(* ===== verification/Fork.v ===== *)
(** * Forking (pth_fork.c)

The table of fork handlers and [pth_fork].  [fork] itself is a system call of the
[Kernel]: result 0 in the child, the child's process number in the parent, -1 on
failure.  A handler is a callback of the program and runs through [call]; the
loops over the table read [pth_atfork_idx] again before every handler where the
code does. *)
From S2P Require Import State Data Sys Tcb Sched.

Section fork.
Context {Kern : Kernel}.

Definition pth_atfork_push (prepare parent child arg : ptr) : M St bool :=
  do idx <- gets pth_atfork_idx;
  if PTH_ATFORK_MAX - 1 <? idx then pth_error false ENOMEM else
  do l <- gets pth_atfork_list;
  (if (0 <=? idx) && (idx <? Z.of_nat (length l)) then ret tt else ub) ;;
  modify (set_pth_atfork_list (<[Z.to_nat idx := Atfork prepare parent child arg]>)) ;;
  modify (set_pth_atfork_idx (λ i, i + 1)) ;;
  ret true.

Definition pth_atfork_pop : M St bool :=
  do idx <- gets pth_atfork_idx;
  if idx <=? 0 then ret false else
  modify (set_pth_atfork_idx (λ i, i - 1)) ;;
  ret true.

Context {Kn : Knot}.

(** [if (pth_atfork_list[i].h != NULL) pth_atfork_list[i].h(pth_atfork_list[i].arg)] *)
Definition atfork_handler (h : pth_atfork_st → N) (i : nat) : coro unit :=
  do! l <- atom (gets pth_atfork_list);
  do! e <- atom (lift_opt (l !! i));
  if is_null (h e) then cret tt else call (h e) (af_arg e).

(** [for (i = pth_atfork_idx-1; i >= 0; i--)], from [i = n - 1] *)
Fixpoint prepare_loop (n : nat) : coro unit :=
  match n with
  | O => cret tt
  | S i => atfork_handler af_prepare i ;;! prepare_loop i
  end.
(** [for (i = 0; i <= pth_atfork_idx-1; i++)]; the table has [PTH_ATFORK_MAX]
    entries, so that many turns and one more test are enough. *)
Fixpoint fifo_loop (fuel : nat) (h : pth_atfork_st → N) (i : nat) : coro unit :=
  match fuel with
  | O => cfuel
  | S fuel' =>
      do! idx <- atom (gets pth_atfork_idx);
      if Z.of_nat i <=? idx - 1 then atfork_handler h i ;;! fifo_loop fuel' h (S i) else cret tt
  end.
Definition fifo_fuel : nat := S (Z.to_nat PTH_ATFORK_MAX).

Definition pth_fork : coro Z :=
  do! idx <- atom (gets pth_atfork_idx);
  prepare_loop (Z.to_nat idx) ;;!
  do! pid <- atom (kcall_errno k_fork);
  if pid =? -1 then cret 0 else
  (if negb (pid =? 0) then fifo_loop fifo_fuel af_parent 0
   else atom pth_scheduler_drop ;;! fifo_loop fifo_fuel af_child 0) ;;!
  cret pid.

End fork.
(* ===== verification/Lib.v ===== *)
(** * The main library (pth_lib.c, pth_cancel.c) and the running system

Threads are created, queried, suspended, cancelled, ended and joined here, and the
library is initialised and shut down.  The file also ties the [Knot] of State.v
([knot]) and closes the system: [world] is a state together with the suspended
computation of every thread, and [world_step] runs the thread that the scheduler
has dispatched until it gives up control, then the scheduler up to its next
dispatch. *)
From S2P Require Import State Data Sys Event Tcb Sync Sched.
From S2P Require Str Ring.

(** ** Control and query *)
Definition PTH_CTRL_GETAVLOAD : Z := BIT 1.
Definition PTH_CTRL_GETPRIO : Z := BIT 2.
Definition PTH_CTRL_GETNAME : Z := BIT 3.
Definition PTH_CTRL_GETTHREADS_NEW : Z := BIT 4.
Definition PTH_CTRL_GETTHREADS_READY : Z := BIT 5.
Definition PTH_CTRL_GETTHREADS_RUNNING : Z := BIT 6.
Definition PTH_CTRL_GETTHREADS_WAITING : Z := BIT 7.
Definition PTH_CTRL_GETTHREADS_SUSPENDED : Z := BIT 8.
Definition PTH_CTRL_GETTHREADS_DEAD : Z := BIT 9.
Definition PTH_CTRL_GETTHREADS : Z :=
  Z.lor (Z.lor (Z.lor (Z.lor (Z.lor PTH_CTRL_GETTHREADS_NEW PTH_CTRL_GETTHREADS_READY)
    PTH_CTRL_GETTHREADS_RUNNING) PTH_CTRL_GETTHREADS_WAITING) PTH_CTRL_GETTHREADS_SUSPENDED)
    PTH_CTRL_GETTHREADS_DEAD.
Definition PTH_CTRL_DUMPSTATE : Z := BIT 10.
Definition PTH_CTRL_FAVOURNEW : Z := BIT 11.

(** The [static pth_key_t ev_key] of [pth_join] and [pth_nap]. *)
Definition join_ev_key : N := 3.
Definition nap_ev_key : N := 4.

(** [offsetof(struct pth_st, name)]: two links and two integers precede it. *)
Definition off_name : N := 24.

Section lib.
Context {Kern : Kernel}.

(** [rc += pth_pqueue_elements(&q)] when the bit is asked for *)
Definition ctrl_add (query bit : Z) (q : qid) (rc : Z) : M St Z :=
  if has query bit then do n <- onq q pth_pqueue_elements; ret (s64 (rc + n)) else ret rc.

» **WHAT IS NEEDED**: Give back every entry, unchanged in any way.

» **ANSWER TO THIS EXERCISE**:
(* ===== verification/Fork.v ===== *)
(** * Forking (pth_fork.c)

The table of fork handlers and [pth_fork].  [fork] itself is a system call of the
[Kernel]: result 0 in the child, the child's process number in the parent, -1 on
failure.  A handler is a callback of the program and runs through [call]; the
loops over the table read [pth_atfork_idx] again before every handler where the
code does. *)
From S2P Require Import State Data Sys Tcb Sched.

Section fork.
Context {Kern : Kernel}.

Definition pth_atfork_push (prepare parent child arg : ptr) : M St bool :=
  do idx <- gets pth_atfork_idx;
  if PTH_ATFORK_MAX - 1 <? idx then pth_error false ENOMEM else
  do l <- gets pth_atfork_list;
  (if (0 <=? idx) && (idx <? Z.of_nat (length l)) then ret tt else ub) ;;
  modify (set_pth_atfork_list (<[Z.to_nat idx := Atfork prepare parent child arg]>)) ;;
  modify (set_pth_atfork_idx (λ i, i + 1)) ;;
  ret true.

Definition pth_atfork_pop : M St bool :=
  do idx <- gets pth_atfork_idx;
  if idx <=? 0 then ret false else
  modify (set_pth_atfork_idx (λ i, i - 1)) ;;
  ret true.

Context {Kn : Knot}.

(** [if (pth_atfork_list[i].h != NULL) pth_atfork_list[i].h(pth_atfork_list[i].arg)] *)
Definition atfork_handler (h : pth_atfork_st → N) (i : nat) : coro unit :=
  do! l <- atom (gets pth_atfork_list);
  do! e <- atom (lift_opt (l !! i));
  if is_null (h e) then cret tt else call (h e) (af_arg e).

(** [for (i = pth_atfork_idx-1; i >= 0; i--)], from [i = n - 1] *)
Fixpoint prepare_loop (n : nat) : coro unit :=
  match n with
  | O => cret tt
  | S i => atfork_handler af_prepare i ;;! prepare_loop i
  end.
(** [for (i = 0; i <= pth_atfork_idx-1; i++)]; the table has [PTH_ATFORK_MAX]
    entries, so that many turns and one more test are enough. *)
Fixpoint fifo_loop (fuel : nat) (h : pth_atfork_st → N) (i : nat) : coro unit :=
  match fuel with
  | O => cfuel
  | S fuel' =>
      do! idx <- atom (gets pth_atfork_idx);
      if Z.of_nat i <=? idx - 1 then atfork_handler h i ;;! fifo_loop fuel' h (S i) else cret tt
  end.
Definition fifo_fuel : nat := S (Z.to_nat PTH_ATFORK_MAX).

Definition pth_fork : coro Z :=
  do! idx <- atom (gets pth_atfork_idx);
  prepare_loop (Z.to_nat idx) ;;!
  do! pid <- atom (kcall_errno k_fork);
  if pid =? -1 then cret 0 else
  (if negb (pid =? 0) then fifo_loop fifo_fuel af_parent 0
   else atom pth_scheduler_drop ;;! fifo_loop fifo_fuel af_child 0) ;;!
  cret pid.

End fork.
(* ===== verification/Lib.v ===== *)
(** * The main library (pth_lib.c, pth_cancel.c) and the running system

Threads are created, queried, suspended, cancelled, ended and joined here, and the
library is initialised and shut down.  The file also ties the [Knot] of State.v
([knot]) and closes the system: [world] is a state together with the suspended
computation of every thread, and [world_step] runs the thread that the scheduler
has dispatched until it gives up control, then the scheduler up to its next
dispatch. *)
From S2P Require Import State Data Sys Event Tcb Sync Sched.
From S2P Require Str Ring.

(** ** Control and query *)
Definition PTH_CTRL_GETAVLOAD : Z := BIT 1.
Definition PTH_CTRL_GETPRIO : Z := BIT 2.
Definition PTH_CTRL_GETNAME : Z := BIT 3.
Definition PTH_CTRL_GETTHREADS_NEW : Z := BIT 4.
Definition PTH_CTRL_GETTHREADS_READY : Z := BIT 5.
Definition PTH_CTRL_GETTHREADS_RUNNING : Z := BIT 6.
Definition PTH_CTRL_GETTHREADS_WAITING : Z := BIT 7.
Definition PTH_CTRL_GETTHREADS_SUSPENDED : Z := BIT 8.
Definition PTH_CTRL_GETTHREADS_DEAD : Z := BIT 9.
Definition PTH_CTRL_GETTHREADS : Z :=
  Z.lor (Z.lor (Z.lor (Z.lor (Z.lor PTH_CTRL_GETTHREADS_NEW PTH_CTRL_GETTHREADS_READY)
    PTH_CTRL_GETTHREADS_RUNNING) PTH_CTRL_GETTHREADS_WAITING) PTH_CTRL_GETTHREADS_SUSPENDED)
    PTH_CTRL_GETTHREADS_DEAD.
Definition PTH_CTRL_DUMPSTATE : Z := BIT 10.
Definition PTH_CTRL_FAVOURNEW : Z := BIT 11.

(** The [static pth_key_t ev_key] of [pth_join] and [pth_nap]. *)
Definition join_ev_key : N := 3.
Definition nap_ev_key : N := 4.

(** [offsetof(struct pth_st, name)]: two links and two integers precede it. *)
Definition off_name : N := 24.

Section lib.
Context {Kern : Kernel}.

(** [rc += pth_pqueue_elements(&q)] when the bit is asked for *)
Definition ctrl_add (query bit : Z) (q : qid) (rc : Z) : M St Z :=
  if has query bit then do n <- onq q pth_pqueue_elements; ret (s64 (rc + n)) else ret rc.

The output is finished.